Exercise requirements: Write down every entry below once more, exactly.

Task inputs:

Lemma header_fields e rest : entry_ok e → let header := print_header (te_name e) (Z.of_nat (length (te_data e))) in
  slice (header ++ rest) 0 512 = header ∧ entry_name header = te_name e ∧ entry_size header = Z.of_nat (length (te_data e)) ∧
  type_flag header = 48 ∧ forallb (λ b, b =? 0) header = false.
Proof.
  intros (Hn & Hl & Hs) header. pose proof (length_header (te_name e) (Z.of_nat (length (te_data e))) Hl) as Hlen. fold header in Hlen.
  assert (header !! 156%nat = Some 48) as Hflag.
  { unfold header, print_header. rewrite !app_assoc. rewrite lookup_app_l.
    - rewrite list_lookup_middle; [done|]. rewrite !length_app, !length_replicate, length_pad_to, length_to_octal by done. done.
    - rewrite !length_app, !length_replicate, length_pad_to, length_to_octal by done. cbn. lia. }
  split_and!.
  - unfold slice. rewrite drop_0, <-Hlen. by rewrite take_app_length.
  - unfold entry_name, header, print_header. rewrite take_app_le by (by rewrite length_pad_to).
    rewrite take_ge by (by rewrite length_pad_to). unfold pad_to. destruct (100 - length (te_name e))%nat; cbn [replicate].
    + rewrite app_nil_r. by apply before_all.
    + by apply before_app.
  - unfold entry_size, header, print_header, slice. rewrite drop_app_ge by (rewrite length_pad_to by done; lia).
    rewrite length_pad_to by done. rewrite drop_app_ge by (rewrite length_replicate; lia). rewrite length_replicate, drop_0.
    rewrite take_app_le by (rewrite length_app, length_to_octal; cbn; lia). rewrite take_ge by (rewrite length_app, length_to_octal; cbn; lia).
    unfold octal_val. rewrite octal_digits by (change (Z.of_nat 11) with 11; lia). cbn [octal_from Z.eqb orb]. lia.
  - unfold type_flag. by rewrite Hflag.
  - apply not_true_is_false. intros Ha. rewrite forallb_forall in Ha. specialize (Ha 48). cbn in Ha.
    apply list_elem_of_lookup_2 in Hflag. apply list_elem_of_In in Hflag. by apply Ha in Hflag.
Qed.

Lemma slice_app_len {A} (pre l : list A) n : slice (pre ++ l) (length pre) n = slice l 0 n.
Proof. unfold slice. by rewrite drop_app_length, drop_0. Qed.

Lemma blocks_enough n : (n ≤ div_ceil n 512 * 512)%nat.
Proof.
  unfold div_ceil. pose proof (Nat.div_mod_eq n 512). pose proof (Nat.mod_upper_bound n 512).
  destruct (Nat.eqb_spec (n mod 512) 0); lia.
Qed.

Task output:
Lemma header_fields e rest : entry_ok e → let header := print_header (te_name e) (Z.of_nat (length (te_data e))) in
  slice (header ++ rest) 0 512 = header ∧ entry_name header = te_name e ∧ entry_size header = Z.of_nat (length (te_data e)) ∧
  type_flag header = 48 ∧ forallb (λ b, b =? 0) header = false.
Proof.
  intros (Hn & Hl & Hs) header. pose proof (length_header (te_name e) (Z.of_nat (length (te_data e))) Hl) as Hlen. fold header in Hlen.
  assert (header !! 156%nat = Some 48) as Hflag.
  { unfold header, print_header. rewrite !app_assoc. rewrite lookup_app_l.
    - rewrite list_lookup_middle; [done|]. rewrite !length_app, !length_replicate, length_pad_to, length_to_octal by done. done.
    - rewrite !length_app, !length_replicate, length_pad_to, length_to_octal by done. cbn. lia. }
  split_and!.
  - unfold slice. rewrite drop_0, <-Hlen. by rewrite take_app_length.
  - unfold entry_name, header, print_header. rewrite take_app_le by (by rewrite length_pad_to).
    rewrite take_ge by (by rewrite length_pad_to). unfold pad_to. destruct (100 - length (te_name e))%nat; cbn [replicate].
    + rewrite app_nil_r. by apply before_all.
    + by apply before_app.
  - unfold entry_size, header, print_header, slice. rewrite drop_app_ge by (rewrite length_pad_to by done; lia).
    rewrite length_pad_to by done. rewrite drop_app_ge by (rewrite length_replicate; lia). rewrite length_replicate, drop_0.
    rewrite take_app_le by (rewrite length_app, length_to_octal; cbn; lia). rewrite take_ge by (rewrite length_app, length_to_octal; cbn; lia).
    unfold octal_val. rewrite octal_digits by (change (Z.of_nat 11) with 11; lia). cbn [octal_from Z.eqb orb]. lia.
  - unfold type_flag. by rewrite Hflag.
  - apply not_true_is_false. intros Ha. rewrite forallb_forall in Ha. specialize (Ha 48). cbn in Ha.
    apply list_elem_of_lookup_2 in Hflag. apply list_elem_of_In in Hflag. by apply Ha in Hflag.
Qed.

Lemma slice_app_len {A} (pre l : list A) n : slice (pre ++ l) (length pre) n = slice l 0 n.
Proof. unfold slice. by rewrite drop_app_length, drop_0. Qed.

Lemma blocks_enough n : (n ≤ div_ceil n 512 * 512)%nat.
Proof.
  unfold div_ceil. pose proof (Nat.div_mod_eq n 512). pose proof (Nat.mod_upper_bound n 512).
  destruct (Nat.eqb_spec (n mod 512) 0); lia.
Qed.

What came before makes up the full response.